Na invasão norte-americana do Iraque, popularizou-se a figura do jornalista "embutido", que segue as forças armadas, veste o mesmo uniforme e vê e registra apenas o que o governo quer que seja visto e registrado. Na prática, faz as vezes de relações públicas da força de ocupação e, portanto, a anti-reportagem. Com algumas adaptações, parece que a figura do "jornalista-salame" se repete por aqui em ações policiais em comunidades pobres, por exemplo, na cobertura da implantação de algumas Unidades de Polícia Pacificadora (UPP), no Rio de Janeiro. Com a diferença que, na invasão iraquiana, a ideia do "nós" contra "eles" soava menos contraditória.

De tempos em tempos, a violência relacionada ao tráfico de drogas retorna com força ao noticiário, normalmente no momento em que ela desce o morro ou foge da periferia das grandes cidades. Ou para servir de justificativa a operações de ocupação e remoção de favelas, em que não se esconde um claro viés de "limpeza" social. Afinal de contas, a mira dos agentes de segurança deve ser tão afiada quanto a sua língua. Pois acertar um tiro na nuca de um suspeito no meio de um confronto armado demanda muita destreza. Ou covardia – nesse caso com o tiro sendo dado pelo representante do Estado de forma sumária, com a pessoa já rendida e de costas. Eu combato, eu julgo, eu executo.
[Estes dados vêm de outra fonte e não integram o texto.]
(* ===== verification/TaskRunner.v ===== *)
(** * Running one container task (runtime/runner/pipeline.go, sandbox.go)

    [PipelineRunner.Run]: resolve the secrets of the environment, start the
    container, follow its output, wait for it, redact what it printed and
    record the outcome in the task's row. The methods are functions on the
    runner's state; [Run] is [startRun], up to the start of the container,
    followed by [finishRun], so that two runs of one runner can be interleaved
    between the two. OnOutput callbacks only forward chunks and are left out. *)
From S2P Require Import Prelude Storage Json Db GoStrings Tasks Config Secrets.
From S2P Require Import Ids Redaction Containers.
Open Scope string_scope.

Module RunInput.
Record t := mk {
    Path : string; Args : list string; User : string; Limits : ContainerLimits.t;
    Env : gmap string string; Image : string; Mounts : gmap string Volume.t; Name : string;
    Privileged : bool; Stdin : string; WorkDir : string; Timeout : string; StorageKey : string }.
Definition with_env (env : gmap string string) (i : t) : t :=
  mk (Path i) (Args i) (User i) (Limits i) env (Image i) (Mounts i) (Name i) (Privileged i)
    (Stdin i) (WorkDir i) (Timeout i) (StorageKey i).
End RunInput.

Inductive RunStatus_ : Type := RunAbort | RunComplete.
#[export] Instance RunStatus__eq_dec : EqDecision RunStatus_.
Proof. solve_decision. Defined.

Module RunResult.
Record t := mk { Code : Z; Stderr : string; Stdout : string; Status : RunStatus_ }.
(** [&RunResult{Status: RunAbort}] *)
Definition aborted : t := mk 0 "" "" RunAbort.
End RunResult.

(** [t.UTC().Format(time.RFC3339)] *)
Class Stamp : Type := stamp : time -> string.

(** [err.Error()]: the text of a sentinel is a parameter, [%w] appends it. *)
Class SentinelText : Type := sentinel_text : sentinel -> string.
Fixpoint Error `{!SentinelText} (e : err) : string :=
  match e with
  | ESentinel s => sentinel_text s
  | EMsg msg => msg
  | EWrap msg e => msg ++ ": " ++ Error e
  end.

(** The fields set once, before the first task. *)
Module PipelineRunner.
Record t := mk {
    namespace : string; runID : string; pipelineID : string; secretsManager : option Manager;
    has_storage : bool; preseededVolumes : gmap string Volume.t;
    agentFunc : option (json -> result json) }.
End PipelineRunner.
Definition memoryAvailable (config : MemoryScope.t) : bool :=
  match MemoryScope.Memory config with Some m => AgentMemoryConfig.Enabled m | None => false end
  && MemoryScope.has_storage config && negb (bool_decide (MemoryScope.PipelineID config = ""))
  && negb (bool_decide (MemoryScope.Name config = "")).

Definition positive_or (n default : Z) : Z := if (0 <? n)%Z then n else default.
Definition memoryLimits (config : MemoryScope.t) : Z * Z :=
  match MemoryScope.Memory config with
  | None => (defaultMemoryMaxRecall, defaultMemoryMaxContentBytes)
  | Some m => (positive_or (AgentMemoryConfig.MaxRecall m) defaultMemoryMaxRecall,
               positive_or (AgentMemoryConfig.MaxContentBytes m) defaultMemoryMaxContentBytes)
  end.

Section memory_tools.
Context `{!Sha256, !OrderBy, !Stamp}.
Context (fts : string -> memoryRow.t -> bool) (rank : string -> memoryRow.t -> Z).

Definition to_recalled (m : AgentMemory.t) : recalledMemory.t :=
  recalledMemory.mk (AgentMemory.Content m) (AgentMemory.Tags m) (stamp (AgentMemory.CreatedAt m))
    (AgentMemory.RecallCount m) (match AgentMemory.LastRecalled m with Some t => stamp t | None => "" end).

Definition recall_limit (config : MemoryScope.t) (input : recallMemoryInput.t) : Z :=
  let '(maxRecall, _) := memoryLimits config in
  let limit := recallMemoryInput.Limit input in
  if (limit <=? 0)%Z || (maxRecall <? limit)%Z then maxRecall else limit.

Definition recall_memory (config : MemoryScope.t) (input : recallMemoryInput.t) : ST db (list recalledMemory.t) :=
  if negb (memoryAvailable config) then fail (EMsg "agent memory not available")
  else
    let! memories := wrap "recall_memory" (RecallAgentMemories fts rank (MemoryScope.PipelineID config)
      (MemoryScope.Name config) (recallMemoryInput.Query input) (recallMemoryInput.Tags input)
      (recall_limit config input)) in
    ret (to_recalled <$> memories).

(** The answer says whether the content was already there. *)
Definition save_memory (config : MemoryScope.t) (input : saveMemoryInput.t) : ST db bool :=
  if negb (memoryAvailable config) then fail (EMsg "agent memory not available")
  else if decide (saveMemoryInput.Content input = "") then fail (EMsg "content is required")
  else
    let '(_, maxContentBytes) := memoryLimits config in
    if (maxContentBytes <? Z.of_nat (String.length (saveMemoryInput.Content input)))%Z then
      fail (EMsg ("content exceeds max " ++ Itoa maxContentBytes ++ " bytes"))
    else
      let! saved := wrap "save_memory" (SaveAgentMemory (MemoryScope.PipelineID config) (MemoryScope.Name config)
        (saveMemoryInput.Content input) (saveMemoryInput.Tags input)) in
      ret saved.2.
End memory_tools.

(** ** The model (model/model.go) *)
Module LLMConfig.
Record t := mk { Temperature : option Float64.t; MaxTokens : Z }.
End LLMConfig.
Module ThinkingConfig.
Record t := mk { Budget : Z; Level : string }.
End ThinkingConfig.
Enquanto isso, o jornalista-salame faz silêncio ou justifica o injustificável. Por ignorância, má fé, incompetência, falta de tempo, cumprir ordens ou para não melindrar os "homens de bem" da cidade.

Isso quando não mantemos o silêncio quando um jornalista sofre por não se embutir. Como já escrevi aqui, o coronel Paulo Telhada incitou seguidores no Facebook contra o repórter André Caramante, da Folha de S.Paulo, por conta da reportagem "Ex-chefe da Rota vira político e prega a violência no Facebook". O Sindicato dos Jornalistas de São Paulo chegou a encaminhar a autoridades um documento solicitando proteção para o jornalista. As postagens na rede social levaram o Ministério Público a pedir a impugnação de sua candidatura, mas nada foi decidido ainda. E, enquanto isso, Caramante vive um exílio forçado.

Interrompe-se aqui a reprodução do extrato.